Conduite par des chercheurs de l’IRD, de l’Inserm et de l’Université de Bournemouth, cette étude précise les liens entre la déforestation et l’émergence de nouvelles maladies infectieuses et me en évidence le fait que la réduction des chaînes alimentaires en eaux douces favorise le développement d’agents infectieux, comme Mycobacterium ulcerans en Guyane française, l’agent responsable de l’ulcère de Buruli. Ces résultats, qui permettent de mieux comprendre l’impact des changements environnementaux liés à l’activité humaine sur la santé, sont publiés le 7 décembre dans le journal Science Advances. Dans les zones intertropicales, le changement d’usage des sols, les modifications d’écosystèmes et d’habitats et l’érosion de la biodiversité sont responsables de l’émergence de nombreuses maladies infectieuses. Parmi ces facteurs, le déboisement des forêts primaires reste l’une des causes principales de l’apparition de nouveaux agents infectieux et de leur circulation épidémique dans les populations humaines . En effet, la déforestation a un impact sur les écosystèmes aquatiques, qui agissent comme interface entre les sédiments – riches en micro-organismes – et les habitats terrestres.

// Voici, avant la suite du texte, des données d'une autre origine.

(* ===== verification/_CoqProject ===== *)
-Q . S2P
Prelude.v
BitField.v
IntMath.v
AddrRange.v
Interleave.v
ChunkGen.v
PortProxy.v
AddrRangeMap.v
CxlPacket.v
CxlPrint.v
MemPacket.v
SnoopFilter.v
Clocked.v
PacketQueue.v
XBarLayer.v
XBar.v
HostXBar.v
HostTiming.v
HomeAgent.v
DCOH.v
BridgeConfig.v
Serialize.v
BridgeState.v
BridgePorts.v
Protocol.v
EventQueue.v
EventSim.v
EventLoop.v
CoherentXBar.v
DevXBar.v
AbstractMem.v
SimpleMem.v
Functional.v
NoncoherentXBar.v
DmaPort.v
CxlProcessor.v
PciDevice.v
PciHost.v
Drain.v
Indexing.v
SatCounter.v
Replacement.v
TreePlru.v
CacheBlk.v
Tags.v
FaLru.v
(** [tree.upper_bound(r)]: the entries before the first one above [r], and the rest. *)
Fixpoint upper_bound (r : AddrRange) (t : list (AddrRange * V))
    : list (AddrRange * V) * list (AddrRange * V) :=
  match t with
  | [] => ([], [])
  | e :: t' =>
      if range_lt r e.1 then ([], t)
      else let '(lo, hi) := upper_bound r t' in (e :: lo, hi)
  end.

(** The [do ... while] loop that walks down the tree; the list is the entries below
    the bound, from the highest. *)
Fixpoint walk_down cond (l : list (AddrRange * V)) : outcome (option (AddrRange * V)) :=
  match l with
  | [] => Ok None
  | i :: rest =>
      let! b := cond i.1 in
      if b then Ok (Some i)
      else match rest with
           | [] => Ok None
           | next :: _ => if mergesWith next.1 i.1 then walk_down cond rest else Ok None
           end
  end.

(** [iterator find(const AddrRange &r, std::function<bool(const AddrRange)> cond)]. *)
Definition find (r : AddrRange) cond m : outcome (option (AddrRange * V) * AddrRangeMap V) :=
  let! hit := cache_loop cond [] (cache m) in
  match hit with
  | Some (it, c) =>
      match deref it (tree m) with
      | Some e => Ok (Some e, mkAddrRangeMap (tree m) c)
      | None => Err Undefined
      end
  | None =>
      let '(lo, hi) := upper_bound r (tree m) in
      let! above := match hi with [] => Ok None | e :: _ => let! b := cond e.1 in Ok (if b then Some e else None) end in
      let! res := match above with Some e => Ok (Some e) | None => walk_down cond (rev lo) end in
      match res with
      | Some e => Ok (Some e, mkAddrRangeMap (tree m) (addNewEntryToCache e.1 (cache m)))
      | None => Ok (None, m)
      end
  end.
Lemma filter_reachable_inv f0 s : sf_wf f0 -> cachedLocations f0 = ∅ -> reachable f0 s -> sys_inv s.
Proof.
  intros Hwf He. induction 1 as [s <- Hpe Hpr | s ev l ps s' _ IH Hstep]; [| by eapply filter_step_inv].
  split; [done | |].
  - intros l p. unfold entry, in_mask. rewrite He, lookup_empty. cbn. rewrite Z.bits_0.
    split; [by intros ?%Hpe | by intros [_ ?]].
  - by intros l p ?%Hpr.
Qed.

(** C30: in every history of calls by caches that keep to the protocol (a port has at
    most one request for a line in flight, evictions and snoop responses come from
    ports that have the line, responses answer requests), the filter records exactly
    the requests in flight and a holder bit for every port that has the line;
    entries are never empty. *)
Theorem filter_inclusive f0 s : sf_wf f0 -> cachedLocations f0 = ∅ -> reachable f0 s ->
  (forall l p, pending s l p <-> tracked (flt s) p /\
     in_mask (flt s) (requested (entry (cachedLocations (flt s)) l)) p = true) /\
  (forall l p, present s l p ->
     in_mask (flt s) (holder (entry (cachedLocations (flt s)) l)) p = true) /\
  (forall l i, cachedLocations (flt s) !! l = Some i -> null i = false).
Proof.
  intros Hwf He Hr. destruct (filter_reachable_inv f0 s Hwf He Hr) as [Hw Hpe Hpr]. split_and!; [done | |].
  - intros l p H. by apply Hpr.
  - intros l i H. by apply (sw_entries _ Hw l i).
Qed.

(** C29: a snoop filter among the caches that use it, over every history of their requests,
    evictions, responses and snoop responses and of snoops from below, from an empty filter
    on, in which caches may also drop copies silently.  Whatever the next call is, it either
    runs, and the ports it returns for snooping include every other port that has the line or
    a request for it in flight, and never the port the request came from; or it is a snoop from below and stops
    the simulation, in exactly two cases: the line is not known and the filter is full (the
    panic on the capacity), or the line is known and the snoop is one of nine commands that
    want to write without invalidating or the other way round (plain writes, swaps,
    conditional stores and the like), cacheable and no cache maintenance (an assertion).
    What is assumed of the caller is said in terms of the caches and never of the filter: a
    port sends one request for a line at a time; evictions, and requests that a cache above
    answers, come from a port that has the line; responses belong to requests in flight; a
    snoop response comes from a port that has the line; snoops are requests and the others
    are responses by their command. *)
Theorem filter_safe f0 s ev l : sf_wf f0 -> cachedLocations f0 = ∅ -> reachable f0 s ->
  line_addr (flt s) (event_pkt ev) = Ok l -> conforms s ev l ->
  match stops (flt s) ev l with
  | Some e => run ev (flt s) = Err e
  | None => exists f' ps, run ev (flt s) = Ok (f', ps) /\
      match ev with
      | Request _ p _ | Evict _ p _ | Access _ p _ =>
          (p ∉ ps) /\ forall q, q <> p -> present s l q \/ pending s l q -> q ∈ ps
      | Snoop _ => forall q, present s l q \/ pending s l q -> q ∈ ps
      | _ => ps = []
      end
  end.
Proof.
  intros Hwf He Hr Hl Hc. pose proof (filter_reachable_inv f0 s Hwf He Hr) as Hinv.
  destruct (stops (flt s) ev l) as [e |] eqn:Hfail; [by eapply run_stops |].
  destruct (run_conforming s ev l Hinv Hl Hc Hfail) as (f' & ps & Hrun & _ & Htg & _). exists f', ps. split; [done |].
  assert (Hint : forall q, present s l q \/ pending s l q -> interested (flt s) l q).
  { destruct Hinv as [_ Hpe Hpr]. intros q [H%Hpr | H%Hpe]; unfold interested; tauto. }
  assert (Hnil : (forall q, ~ q ∈ ps) -> ps = []).
  { intros H. destruct ps as [| q ps]; [done |]. exfalso. apply (H q). by left. }
  destruct ev; cbn [event_targets] in Htg.
  1-3: split; [by intros [? ?]%Htg | intros q Hq H; apply Htg; auto].
  - apply Hnil. intros q ?%Htg. done.
  - intros q H. apply Htg. auto.
  - apply Hnil. intros q ?%Htg. done.
  - apply Hnil. intros q ?%Htg. done.
Qed.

Les chercheurs ont observé, pendant trois ans, une vingtaine de sites aquatiques soumis à des pressions anthropiques différentes (déforestation, développement de l’agriculture) en Guyane française. Ils ont ainsi mis en évidence que la déforestation désorganise les communautés aquatiques autochtones d’eaux douces , entraînant une perte des fonctions écologiques. L’effondrement des réseaux trophiques favorise alors le développement d’espèces opportunistes hautement fécondes (« brouteurs », « suceurs », « filtreurs »), qui concentrent malencontreusement les bactéries ingérées lors de leurs repas. La mycobactérie responsable de l’ulcère de Buruli chez l’humain, M. ulcerans, est ainsi récupérée par ces «aspirateurs » et vient se concentrer dans les réseaux trophiques des sites les plus affectés par la déforestation et le développement agricole . Elle est ensuite transmise à l’humain, riverain du milieu aquatique infesté (mare, marigot) ou en contact avec l’eau lors des récoltes par exemple.

Les liens complexes entre milieux aquatiques, milieux terrestres et émergence de maladies infectieuses montrent clairement l’importance de bien comprendre la structure et la composition des communautés, les groupes fonctionnels qui y sont présents ainsi que leurs traits d’histoire de vie et leur distribution.

Les mécanismes écologiques mis en évidence dans cette étude pour l’agent causal de l’ulcère de Buruli peuvent rendre compte de l’émergence de nombreux autres micro-organismes d’origine environnementale. Ils sont ainsi fondamentaux pour notre capacité à prédire l’impact des changements environnementaux liés aux activités humaines sur les infections émergentes.